Opinião

Os refugiados do SUS e a judicialização da saúde

Opinião de José Luiz de Souza Moraes

Em estudo recente realizado a pedido do CNJ (Conselho Nacional de Justiça), foi constatado o aumento de 130% nas ações da chamada judicialização da saúde. Como sempre, números isoladamente não respondem a muitas questões, é preciso analisar alguns fatos para termos a real dimensão do que eles representam. De plano, poderíamos apontar a crescente busca ao Judiciário no maior acesso à justiça e na maior consciência dos cidadãos de seus direitos, mas será que é só isso?

A Constituição da República de 1988 trouxe avanços sociais e jurídicos profundos. O artigo 196 elevou o direito à saúde a um patamar até então inédito e o considerou um dever do Estado. Nossa constituição também criou o SUS (Sistema Único de Saúde) que é um dos melhores, mais amplos e importantes programas sociais do mundo, atingindo a totalidade da população brasileira, sem a exigência de contraprestações, a um universo de mais de 200 milhões de pessoas.

O constituinte de 1988, prevendo as ameaças que se avizinhavam no futuro (que já chegou), marcou essas conquistas com a imutabilidade das cláusulas pétreas, impedindo que fossem reduzidas ou extintas pelas futuras gerações inclusive por meio de emendas à constituição, Oxalá!

Essa farta previsão de direitos não excluiu a possibilidade de os particulares prestarem serviços de saúde.
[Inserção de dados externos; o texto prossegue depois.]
(** The keys that the memo may be, or be the password of. *)
Definition memo_keys (name memo : string) : list string :=
  let derived role := public_key_of (private_key_regenerate (sha256_hash (name +:+ role +:+ memo))) in
  match from_base58 memo with Some k => [k] | None => [] end
  ++ [derived "owner"; derived "active"; derived "posting"]%string.
Definition check_memo (memo : string) (account : account_object) (auth : account_authority_object) : result unit :=
  let keys := memo_keys (acc_name account) memo in
  let check (known : list string) : result unit :=
    if forallb (λ k, negb (bool_decide (k ∈ keys))) known then mret tt else Throw plugin_exception in
  check (fst <$> key_auths (aa_owner auth));;
  check (fst <$> key_auths (aa_active auth));;
  check (fst <$> key_auths (aa_posting auth));;
  check [acc_memo_key account].
Definition check_transfer_memo (db : database) (from memo : string) : result unit :=
  if (0 <? String.length memo)%nat then
    account ← account_of db from;
    auth ← get_authority from db;
    check_memo memo account auth.1
  else mret tt.
Definition check_comment (s : limits) (db : database) (o : comment_operation) : result unit :=
  (if bool_decide (cm_parent_author o = STEEMIT_ROOT_POST_PARENT) then mret tt
   else
     match find_row (by_permlink (cm_parent_author o) (cm_parent_permlink o)) db with
     | Some parent => if com_depth parent <? STEEMIT_SOFT_MAX_COMMENT_DEPTH then mret tt else Throw plugin_exception
     | None => mret tt
     end);;
  match find_row (by_permlink (cm_author o) (cm_permlink o)) db with
  | Some c =>
      if com_cashout_time c =? time_max then
        match content_edit_locks s !! cm_author o with
        | Some lock_time => if gpo_time (db_gpo db) <? lock_time then mret tt else Throw plugin_exception
        | None => Throw plugin_exception
        end
      else mret tt
  | None => mret tt
  end.
Definition check_operation (s : limits) (db : database) (op : operation) : result unit :=
  match op with
  | op_comment_options o =>
      get_comment (co_author o) (co_permlink o) db;;
      if forallb (λ e, (length (cpb_beneficiaries e) <=? 8)%nat) (co_extensions o) then mret tt else Throw plugin_exception
  | op_comment o => check_comment s db o
  | op_transfer o => check_transfer_memo db (tr_from o) (tr_memo o)
  | op_transfer_to_savings o => check_transfer_memo db (tts_from o) (tts_memo o)
  | op_transfer_from_savings o => check_transfer_memo db (tfs_from o) (tfs_memo o)
  | _ => mret tt
  end.
Definition pre_operation (s : limits) (db : database) (op : operation) : result unit :=
  if is_producing then check_operation s db op else mret tt.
De acordo com a Lei 9.656, os planos devem prestar de forma continuada, por prazo indeterminado e sem limite financeiro, a assistência à saúde por meio de profissionais ou serviços de saúde. A lei que completou seu 20º aniversário já passou por várias modificações e pode passar por outras. Para a fiscalização do correto cumprimento da lei, foi criada a ANS (Agência Nacional de Saúde Suplementar), que teria a finalidade de regulamentar e fiscalizar o setor e, principalmente, proteger os consumidores.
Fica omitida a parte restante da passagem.